Apart from memory loss what are the other health conditions that Dementia sufferers experience? What do they experience when going to Cinema, is it a reconnection to earlier memories and experiences of their cinema going or is something else happening? Are Dementia sufferers living in a past time? do they believe that the screening of an old film is a current release, do they know what year the film was released? Does it make them happy or ultimately does it make them sad that they have lost so much? What part does the venue play in the cinema going experience? Is it that the Dukes is an older independent cinema that could by definition belongs to an earlier age that makes or rather adds to the overall experience so that the audience feel more involved, would a modern Cinema Multiplex work just as well?

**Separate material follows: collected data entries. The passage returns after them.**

Lemma lwp_ReleaseDevCompleteHandle (Q : Status + unit -> DeviceSide -> list HcRes -> list Conn -> Prop) h x n L d O W :
  dev_wf n L d -> std_find h (device_handles d) = Some x ->
  (forall d', dev_wf n (others h L) d' -> pending_device_handles_ d' = others h (pending_device_handles_ d) ->
     Q (inr tt) d' (dev_res d' ++ O) W) ->
  lwp (ReleaseDevCompleteHandle h) Q d (dev_res d ++ O) W.
Proof using Hcli Hhc.
  intros Hw Hf HQ. destruct (dev_handle_ok _ _ _ _ _ Hw Hf) as (Hh & Hmag & Hact & i & Ei). cbn in Hh, Hmag, Hact.
  destruct Hw as [W1 W2 W3 W4]. set (R := std_erase h (device_handles d)).
  pose proof (std_erase_perm _ _ _ W1 Hf) as Hperm. fold R in Hperm.
  unfold ReleaseDevCompleteHandle, is_null at 1. rewrite (proj2 (Z.eqb_neq _ _) Hh). lstep.
  eapply lwp_dev_handle; [done|]. rewrite Hmag, Z.eqb_refl. cbn [require]. apply lwp_bind, lwp_ret. do 2 lstep.
  assert (Hlv : leaving h x d (d <| pending_device_handles_ ::= List.filter (fun p => negb (p =? h)) |>)) by done.
  apply (lwp_perm _ _ _ _ (pin_of (dh_host_flag x) ++ dev_of (dh_dev_op_desc_buf x) ++ RHost h :: slot_res d ++ handles_res R ++ O)).
  { unfold dev_res. rewrite Hperm, handles_res_cons. unfold handle_res. cbn [fst snd]. solve_Permutation. }
  lstep. eapply (lwp_free_buffer _ RPin); [intros; by apply lwp_FreeHost|exact Hlv|]. intros x1 d1 L1 E1.
  lstep. eapply (lwp_free_buffer _ RDev); [intros; by apply lwp_AclFree|exact L1|]. intros x2 d2 L2 E2.
  lstep. eapply lwp_upd_handle; [apply L2|]. apply (leaving_upd h x2 d d2 (fun x => x <| dh_shared_slot := None |>)) in L2.
  set (d3 := d2 <| device_handles ::= _ |>) in *. lstep. rewrite Hact, Ei.
  assert (Hs3 : slot_wf (n + length (device_handles d)) d3).
  { unfold slot_wf in *. destruct L2 as [_ _ _ _ -> ->]. exact W4. }
  assert (Er3 : slot_res d3 = slot_res d) by (unfold slot_res; by destruct L2 as [_ _ _ _ -> ->]).
  rewrite <- Er3. apply (lwp_perm _ _ _ _ (slot_res d3 ++ RHost h :: handles_res R ++ O)); [solve_Permutation|].
  rewrite Hperm in Hs3. cbn [length] in Hs3. rewrite <- plus_n_Sm in Hs3.
  eapply lwp_ReleaseSharedSlotRef; [exact Hs3|by rewrite (lv_active _ _ _ _ L2)|]. intros d4 [S1 S2] Hs4 Ha4.
  assert (F4 : std_find h (device_handles d4) = Some (x2 <| dh_shared_slot := None |>)) by (rewrite S1; apply L2).
  lstep. eapply lwp_upd_handle; [exact F4|]. lstep.
  match goal with |- lwp _ _ ?d' _ _ => set (d5 := d' <| device_handles ::= std_erase h |>) end.
  assert (E5 : device_handles d5 ≡ₚ R).
  { cbn. rewrite std_erase_set_perm by (rewrite S1; apply L2). rewrite S1. apply L2. }
  assert (Em5 : std_map_wf (device_handles d5)) by (cbn; apply std_erase_wf, std_set_wf; rewrite S1; apply L2).
  assert (Ep5 : pending_device_handles_ d5 = others h (pending_device_handles_ d)) by (cbn; rewrite S2; apply L2).
  assert (Hg : dev_wf n (others h L) d5).
  { constructor; [done| | |].
    - rewrite E5. apply Forall_forall. intros p Hp. assert (Hk : (0 < n + length R)%nat) by (destruct R; [by apply elem_of_nil in Hp|cbn; lia]).
      replace (active_slot_ d5) with (active_slot_ d) by (cbn; by rewrite Ei, Ha4).
      apply (proj1 (Forall_forall _ _) W2). rewrite Hperm. by right.
    - rewrite Ep5, E5. unfold R. rewrite <- others_fst, !others_filter, <- filter_app by done. by rewrite W3.
    - rewrite E5. exact Hs4. }
  apply (lwp_perm _ _ _ _ (RHost h :: dev_res d5 ++ O)).
  { unfold dev_res. rewrite E5. change (slot_res d5) with (slot_res d4). solve_Permutation. }
  apply lwp_HostFree. lstep. by apply HQ.
Qed.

During the follow-up interviews I plan to look for b-roll opportunities. Street scenes of Lancaster City particularly on market days and possibly around Christmas may present an opportunity to explore and bring to life the location around the Dukes. I also plan to film in the surrounding countryside maybe the lakes although I will have to find a credible link to do so as I do not want just any B-roll, by that I mean random landscapes shots, so maybe look for a link from a dementia sufferers past history, maybe they lived there and have fond memories of the location – also make sure you ask them about happy memories of local locations or indeed bad memories, each have their own place in a documentary film.
This is going to be an emotional roller coaster of a film so I plan to be careful not to concentrate on one of the other, and seek balance where possible.
I’m really looking for a small group of individuals that appear in the first film that I can form an ongoing relationship with, a core group of people that I can contact and feature in any follow-up films.
Include a small amount of travelling footage especially to the lakes, I do this to emphasise we are on a journey of discovery. (But I may drop this if I do not want to be seen on camera – alternatively I can show the scenery and just have a voiceover) – which leads to:-
Think about using a narrator to voice over some of the sequences in the documentary but where possible use professional, authoritative voices to explain screen visuals.
Decide again who is your prime audience before editing, is it for the academic panel and supervisors only, the public, medical professionals, or a mix of these – do I need several edits? Will I be targeting the film festival circuit? I think the answer to that is YES, let’s get this film out there to a world-wide audience. A film on Dementia I watched recently was funded by the Canadian Film Council and is currently available to view on Netflix – is this a possibility for my film, is there funding? Should I approach the Alzheimer’s Society for assistance either financially or for the follow-up films? What other sources of funding are there?